En bref
- Le français est cinquième langue mondiale
- Il progresse aussi dans l’économie et le numérique
- Son poids reste peu visible en France
Le décalage est frappant. Alors que le français occupe une place très solide dans le monde, la Semaine de la langue française a été assez peu mise en avant dans la presse française.
Un rang mondial qui pèse déjà
Dans le classement des langues les plus parlées, le français arrive en cinquième position. Il se place derrière le mandarin, l’anglais, l’espagnol et l’arabe. Ce n’est pas un détail. Pour une langue que l’on présente souvent comme en recul, le contraste est net.
Et ce n’est peut-être pas fini. Alexandre Wolff, responsable de l’Observatoire de la langue française, estime même que le français pourrait devenir la langue la plus parlée en 2050.
En France, une discrétion qui interroge
Cette place mondiale n’empêche pas une forme de distance en France. La faible visibilité de la semaine dédiée à la langue pose une question simple, les Français, et avec eux une partie des médias, regardent-ils trop vers le monde anglo-saxon ? L’idée n’a rien d’absurde, puisque les États-Unis font rêver une majorité de Français.
Bon, cela se voit aussi dans nos réflexes. Quand on pense francophonie, on cite vite le Québec. Pour le reste, surtout du côté de l’Afrique francophone, l’attention retombe assez vite.
La francophonie, un espace économique souvent oublié
C’est pourtant là que le sujet devient concret. La francophonie ne renvoie pas seulement à une histoire commune ou à une question culturelle. Elle recouvre aussi des pays en croissance, notamment en Afrique subsaharienne francophone, donnée à 3,7 % en 2016.
Dans cet ensemble, des pays comme la Côte d’Ivoire ou le Sénégal sont cités comme des exemples de cette dynamique. En gros, regarder le français uniquement par le prisme scolaire ou symbolique, c’est passer à côté d’une partie du tableau.
Des chiffres qui dépassent la seule culture
Les données avancées par l’OIF vont dans le même sens. Le français est la deuxième langue la plus apprise après l’anglais. Sur Internet, il arrive au quatrième rang des langues les plus utilisées.

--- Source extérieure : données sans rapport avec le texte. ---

(** * handeye_calibration.cpp: capture buffers, relative motions, persistence

    A shallow embedding of the hand-eye calibration front end
    (src/src/handeye_calibration.cpp).  Scalars are IEEE binary64 numbers
    ([PrimFloat.float], the C++ [double]); Eigen values are records of
    scalars; the routines of Eigen, tf, camodocal and ceres that the program
    calls are parameters of the development; [std::vector] operations are
    partial where the C++ library gives them a precondition; [cv::FileStorage]
    is an ordered list of named nodes. *)

From Stdlib Require Import ZArith String Ascii List Bool Lia Floats.
From Stdlib Require Import DecimalString DecimalZ.
Import ListNotations.

Local Open Scope Z_scope.
Local Open Scope list_scope.

(** ** Partial computations

    [None] stands for a run that has no defined result here: undefined
    behaviour of the C++ abstract machine, a failed OpenCV assertion, or a
    node of a type the reader does not expect. *)

Notation "x <- c1 ;; c2" :=
  (match c1 with Some x => c2 | None => None end)
  (at level 61, c1 at next level, right associativity).

(** ** Machine integers *)

Definition INT_MAX : Z := 2147483647.

(** Conversion to a 32-bit [int], wrap-around written out. *)
Definition to_int (z : Z) : Z := (z + 2147483648) mod 4294967296 - 2147483648.

(** Conversion to a 32-bit [unsigned int]. *)
Definition to_unsigned (z : Z) : Z := z mod 4294967296.

(** [int + int], two's complement. *)
Definition int_add (a b : Z) : Z := to_int (a + b).

(** What [operator<<] prints for an integer. *)
Definition dec (z : Z) : string := NilZero.string_of_int (Z.to_int z).

(** ** Eigen values *)

Record Vector3d := mkVector3d { vx : float; vy : float; vz : float }.

Record Matrix3d := mkMatrix3d {
  r00 : float; r01 : float; r02 : float;
  r10 : float; r11 : float; r12 : float;
  r20 : float; r21 : float; r22 : float }.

Même logique dans les échanges économiques. Le français est la troisième langue des affaires la plus parlée, derrière l’anglais et le chinois. Pour les entreprises britanniques, il est aussi la deuxième langue la plus utile au commerce, juste après l’allemand. Clairement, son poids ne se limite pas à son prestige.
Vos questions, nos réponses
Pourquoi la cinquième place du français compte-t-elle autant ?

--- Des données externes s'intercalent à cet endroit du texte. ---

(** * RFQ playground: the quote protocol and its pricing engine

    A shallow embedding of the NestJS services of the repository

    - [UtilsService]  (utils.service.ts): bucket derivation, the protobuf
      schemas, the price lookup and the pricing arithmetic;
    - [SolverService] (solver.service.ts): the request callback,
      [processMessage] and [sendResponse];
    - [UserService]   (user.service.ts): the response callback and
      [sendRequest];

    followed by the properties of the specification that can be settled on
    it.

    Conventions of the embedding.

    - A JavaScript [number] is an exact rational ([Q]): the arithmetic of the
      pricing engine is the real-number arithmetic the source text denotes,
      IEEE-754 rounding is not part of the model.  The code divides only by
      [100] and by a price it has already tested to be truthy, so no division
      by zero, infinity or NaN arises from well-typed inputs.
    - A JavaScript string is a [string], read as the sequence of its UTF-8
      bytes.
    - [async] methods run to completion one after the other; an effectful
      method is a function of the environment (what the outside world
      answers) and of the world (what the process has done so far) that
      either returns a value or throws.
    - protobufjs, the Waku SDK and the hash of node:crypto are libraries
      the services call; they are modelled as far as the services use
      them: the writer, the reader and the generated code of protobufjs,
      SHA-256 in full, the Waku node as a counter of open light nodes, a
      list of published messages and a subscription flag.
    - The interfaces of types/index.ts are records.  An object that is only
      cast to one of them ([as RequestQuote]) may lack what the interface
      promises; the methods are then followed on the object as it is, see
      [Unchecked]. *)

From Stdlib Require Import ZArith QArith List String Ascii Bool Lia Lqa.
From Stdlib.Strings Require Import Byte.
Import ListNotations.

Parce qu’elle mesure un usage réel à l’échelle mondiale. Une langue parlée par beaucoup de monde pèse dans l’éducation, les échanges, les médias et le travail. Ici, le français ne reste pas dans un rôle patrimonial, il circule encore largement.
Que signifie la projection pour 2050 ?
Il s’agit d’une perspective avancée par Alexandre Wolff, pas d’un résultat acquis. L’idée montre surtout que la dynamique du français est encore ouverte, notamment dans les espaces où la population augmente et où la langue continue d’être transmise.
Pourquoi l’Afrique francophone est-elle si présente dans ce sujet ?
Parce que la francophonie y recouvre des réalités démographiques et économiques importantes. Quand la croissance progresse dans plusieurs pays francophones, la langue gagne mécaniquement en utilité dans les études, l’administration et les affaires.
Le français reste-t-il influent sur Internet et dans l’économie ?
Oui, et c’est même l’un des points les plus parlants. Être quatrième sur Internet et troisième langue des affaires montre que le français reste une langue d’usage, pas seulement une langue de référence culturelle.